What you are asked to do: Please give back only the lines below from the one containing "whole history of" to the one containing "if length s", each repeated word for word, both ends included.

== Segment start ==

(** * Interception-storage model of [models.py]: embedding and properties

    The Python module [models.py] scores simulated storage trajectories
    against observations ([ssr]), defines the right-hand side of the
    interception-storage ODE ([interceptionModel]) and drives two
    integrators over an ensemble of parameter vectors
    ([interceptCostRK4], [interceptionModel_CF]).

    Numbers.  numpy works on IEEE doubles.  Here a finite double is an
    exact rational ([Qc]); rounding and overflow are not followed.  The
    one operation of the source that leaves the finite numbers in exact
    arithmetic is the division [S/cm] of [interceptionModel]; its result
    type [float_val] has a second constructor for the IEEE values
    [inf]/[nan] that numpy produces there (with a RuntimeWarning, not an
    exception).

    Arrays.  [ndarray] covers the shapes the module handles: numpy
    scalars and 0-d arrays, 1-d arrays and 2-d arrays.  Binary operators
    follow numpy's broadcasting rule.

    Errors.  Python exceptions are values of [exn]; a computation is an
    [outcome]. *)

From Stdlib Require Import QArith Qcanon Field Lia Sorted.
From stdpp Require Import base list numbers.

Open Scope Qc_scope.

(** ** Exact numbers *)

Definition qz (z : Z) : Qc := Q2Qc (inject_Z z).
Arguments qz z%_Z.

Definition qs (l : list Z) : list Qc := map qz l.

Definition Qcleb (x y : Qc) : bool := Qle_bool x y.
Definition Qcltb (x y : Qc) : bool := negb (Qle_bool y x).
Definition Qceqb (x y : Qc) : bool := Qeq_bool x y.
(** * TeaVPN2: virtual interface allocation and IPv4 set-up

    A shallow embedding of [helpers/linux/iface.c]: [tun_alloc] (the TUN/TAP
    device allocator with its one-shot fallback to the legacy control node) and
    [raise_up_iface] (address arithmetic, shell escaping and the two
    [/sbin/ip] commands), together with the properties the specification
    states about them.

    Conventions.
    - A C string is the list of its characters, the terminating NUL left
      implicit; a [char x[N]] buffer can hold a string of at most [N - 1]
      characters.
    - Unsigned machine integers are values of [N] with the wrap-around written
      out; [int] values (file descriptors, return codes, flags) are in [Z].
    - Calls into the operating system are answered by oracles that see the
      whole history of the process; every call is recorded as an [event].
    - A write that would run past the end of a local buffer is undefined
      behaviour in C; the embedding stops there with [Overrun].
    - The logging calls ([pr_error], [prl_notice]) act on nothing the
      properties speak of and are left out. *)

From Stdlib Require Import Ascii String NArith ZArith Bool Lia List.
From Stdlib Require Import DecimalString.
From Stdlib Require DecimalFacts DecimalPos.
From Equations Require Import Equations.
From Equations.Prop Require Import Logic.
Import ListNotations.

(** ** C strings *)

Definition cstr := list ascii.

(** A string literal of the source. *)
Definition lit (s : string) : cstr := list_ascii_of_string s.

(** [strncpy(dst, src, n)] into a zero-initialised buffer of more than [n]
    bytes: the buffer then reads as the first [n] characters of [src]. *)
Definition strncpy (src : cstr) (n : nat) : cstr := firstn n src.

(** [strnlen(s, maxlen)]. *)
Definition strnlen (s : cstr) (maxlen : nat) : nat := Nat.min (length s) maxlen.

(** [snprintf(dst, size, ...)] keeps at most [size - 1] characters of the
    formatted text [s]. *)
Definition snprintf (size : nat) (s : cstr) : cstr := firstn (size - 1) s.

(** Conversion [%u] (and [%d] on a non-negative value): the decimal numeral. *)
Definition utoa (n : N) : cstr :=
  list_ascii_of_string (NilZero.string_of_uint (N.to_uint n)).

(** ** Outcome of code that may write past a buffer *)

Inductive outcome (A : Type) : Type :=
| Ok (a : A)
| Overrun.

Arguments Ok {A} a.
Arguments Overrun {A}.

Definition bind {A B : Type} (m : outcome A) (k : A -> outcome B) : outcome B :=
  match m with
  | Ok a => k a
  | Overrun => Overrun
  end.

Notation "x <- m ;; k" := (bind m (fun x => k))
  (at level 61, m at next level, right associativity).

(** A string stored with its terminator into a buffer of [cap] bytes by a
    routine that is not told the capacity. *)
Definition store_str (cap : nat) (s : cstr) : outcome cstr :=
  if length s + 1 <=? cap then Ok s else Overrun.

(** [snprintf(buf + off, size, ...)] on a buffer of [cap] bytes holding
    [buf]: the text is cut to [size - 1] characters and written, with its
    terminator, from offset [off] on. *)
Definition snprintf_at (cap : nat) (buf : cstr) (off size : nat) (s : cstr)
  : outcome cstr :=
  let w := snprintf size s in
  if off + length w + 1 <=? cap then Ok (firstn off buf ++ w) else Overrun.

(** ** IPv4 text and binary forms (the C library's [arpa/inet.h]) *)

(** The four bytes of a [struct in_addr], in memory (network) order. *)
Record in_addr : Type := Octets { oc0 : N; oc1 : N; oc2 : N; oc3 : N }.
(** * Text-processing pipeline of [main.py] (class [AudioProcessor])

    A shallow embedding of the sentence segmenter, the key-phrase extractor,
    the chunker, the Urdu normaliser, the summarisation adapter and the
    pipeline orchestrator, together with the properties they satisfy.

    Python values are modelled as follows:
    - [str] is a sequence of Unicode code points, [list N];
    - [int] is [Z];
    - a raised exception is the [Raise] case of [result];
    - the [AudioProcessor] instance is the record [processor], threaded
      through every method that reads or writes [self];
    - the models (Whisper, the summarisation pipelines), the file system
      and the Unicode tables behind [unicodedata] and [re] are fields of
      the records [unicode] and [world]. *)

From Stdlib Require Import ZArith NArith List String Ascii Lia.
From stdpp Require Import base option list gmap strings pretty sorting.

Local Open Scope Z_scope.

(* ===================================================================== *)
(** * Python strings *)
(* ===================================================================== *)

Definition pystr := list N.

Module Utf8.

(** The source file is UTF-8; the literals below are written as they
    are in [main.py] and decoded into code points here. *)

Definition bytes_of (s : string) : list N :=
  N_of_ascii <$> list_ascii_of_string s.

Definition cont (b : N) : N := N.land b 0x3F.

Fixpoint decode (bs : list N) : pystr :=
  match bs with
  | [] => []
  | b0 :: r0 =>
    if (b0 <? 0x80)%N then b0 :: decode r0
    else match r0 with
    | [] => []
    | b1 :: r1 =>
      if (b0 <? 0xE0)%N then
        (N.shiftl (N.land b0 0x1F) 6 + cont b1)%N :: decode r1
      else match r1 with
      | [] => []
      | b2 :: r2 =>
        if (b0 <? 0xF0)%N then
          (N.shiftl (N.land b0 0x0F) 12 + N.shiftl (cont b1) 6
           + cont b2)%N :: decode r2
        else match r2 with
        | [] => []
        | b3 :: r3 =>
          (N.shiftl (N.land b0 0x07) 18 + N.shiftl (cont b1) 12
           + N.shiftl (cont b2) 6 + cont b3)%N :: decode r3
        end
      end
    end
  end.

End Utf8.

(** [u "..."] is the Python literal ["..."]. *)
Definition u (s : string) : pystr := Utf8.decode (Utf8.bytes_of s).

(** [len(s)] *)
Definition len {A} (l : list A) : Z := Z.of_nat (length l).

(** [Py_UNICODE_ISSPACE]: the characters [str.strip], [str.split] and the
    regular-expression class [\s] treat as whitespace. *)
Definition isspace (c : N) : bool :=
  ((0x09 <=? c) && (c <=? 0x0D) || (0x1C <=? c) && (c <=? 0x20)
   || (c =? 0x85) || (c =? 0xA0) || (c =? 0x1680)
   || (0x2000 <=? c) && (c <=? 0x200A)
   || (c =? 0x2028) || (c =? 0x2029) || (c =? 0x202F) || (c =? 0x205F)
   || (c =? 0x3000))%N.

== Segment end ==

Response area:
      whole history of the process; every call is recorded as an [event].
    - A write that would run past the end of a local buffer is undefined
      behaviour in C; the embedding stops there with [Overrun].
    - The logging calls ([pr_error], [prl_notice]) act on nothing the
      properties speak of and are left out. *)

From Stdlib Require Import Ascii String NArith ZArith Bool Lia List.
From Stdlib Require Import DecimalString.
From Stdlib Require DecimalFacts DecimalPos.
From Equations Require Import Equations.
From Equations.Prop Require Import Logic.
Import ListNotations.

(** ** C strings *)

Definition cstr := list ascii.

(** A string literal of the source. *)
Definition lit (s : string) : cstr := list_ascii_of_string s.

(** [strncpy(dst, src, n)] into a zero-initialised buffer of more than [n]
    bytes: the buffer then reads as the first [n] characters of [src]. *)
Definition strncpy (src : cstr) (n : nat) : cstr := firstn n src.

(** [strnlen(s, maxlen)]. *)
Definition strnlen (s : cstr) (maxlen : nat) : nat := Nat.min (length s) maxlen.

(** [snprintf(dst, size, ...)] keeps at most [size - 1] characters of the
    formatted text [s]. *)
Definition snprintf (size : nat) (s : cstr) : cstr := firstn (size - 1) s.

(** Conversion [%u] (and [%d] on a non-negative value): the decimal numeral. *)
Definition utoa (n : N) : cstr :=
  list_ascii_of_string (NilZero.string_of_uint (N.to_uint n)).

(** ** Outcome of code that may write past a buffer *)

Inductive outcome (A : Type) : Type :=
| Ok (a : A)
| Overrun.

Arguments Ok {A} a.
Arguments Overrun {A}.

Definition bind {A B : Type} (m : outcome A) (k : A -> outcome B) : outcome B :=
  match m with
  | Ok a => k a
  | Overrun => Overrun
  end.

Notation "x <- m ;; k" := (bind m (fun x => k))
  (at level 61, m at next level, right associativity).

(** A string stored with its terminator into a buffer of [cap] bytes by a
    routine that is not told the capacity. *)
Definition store_str (cap : nat) (s : cstr) : outcome cstr :=
  if length s + 1 <=? cap then Ok s else Overrun.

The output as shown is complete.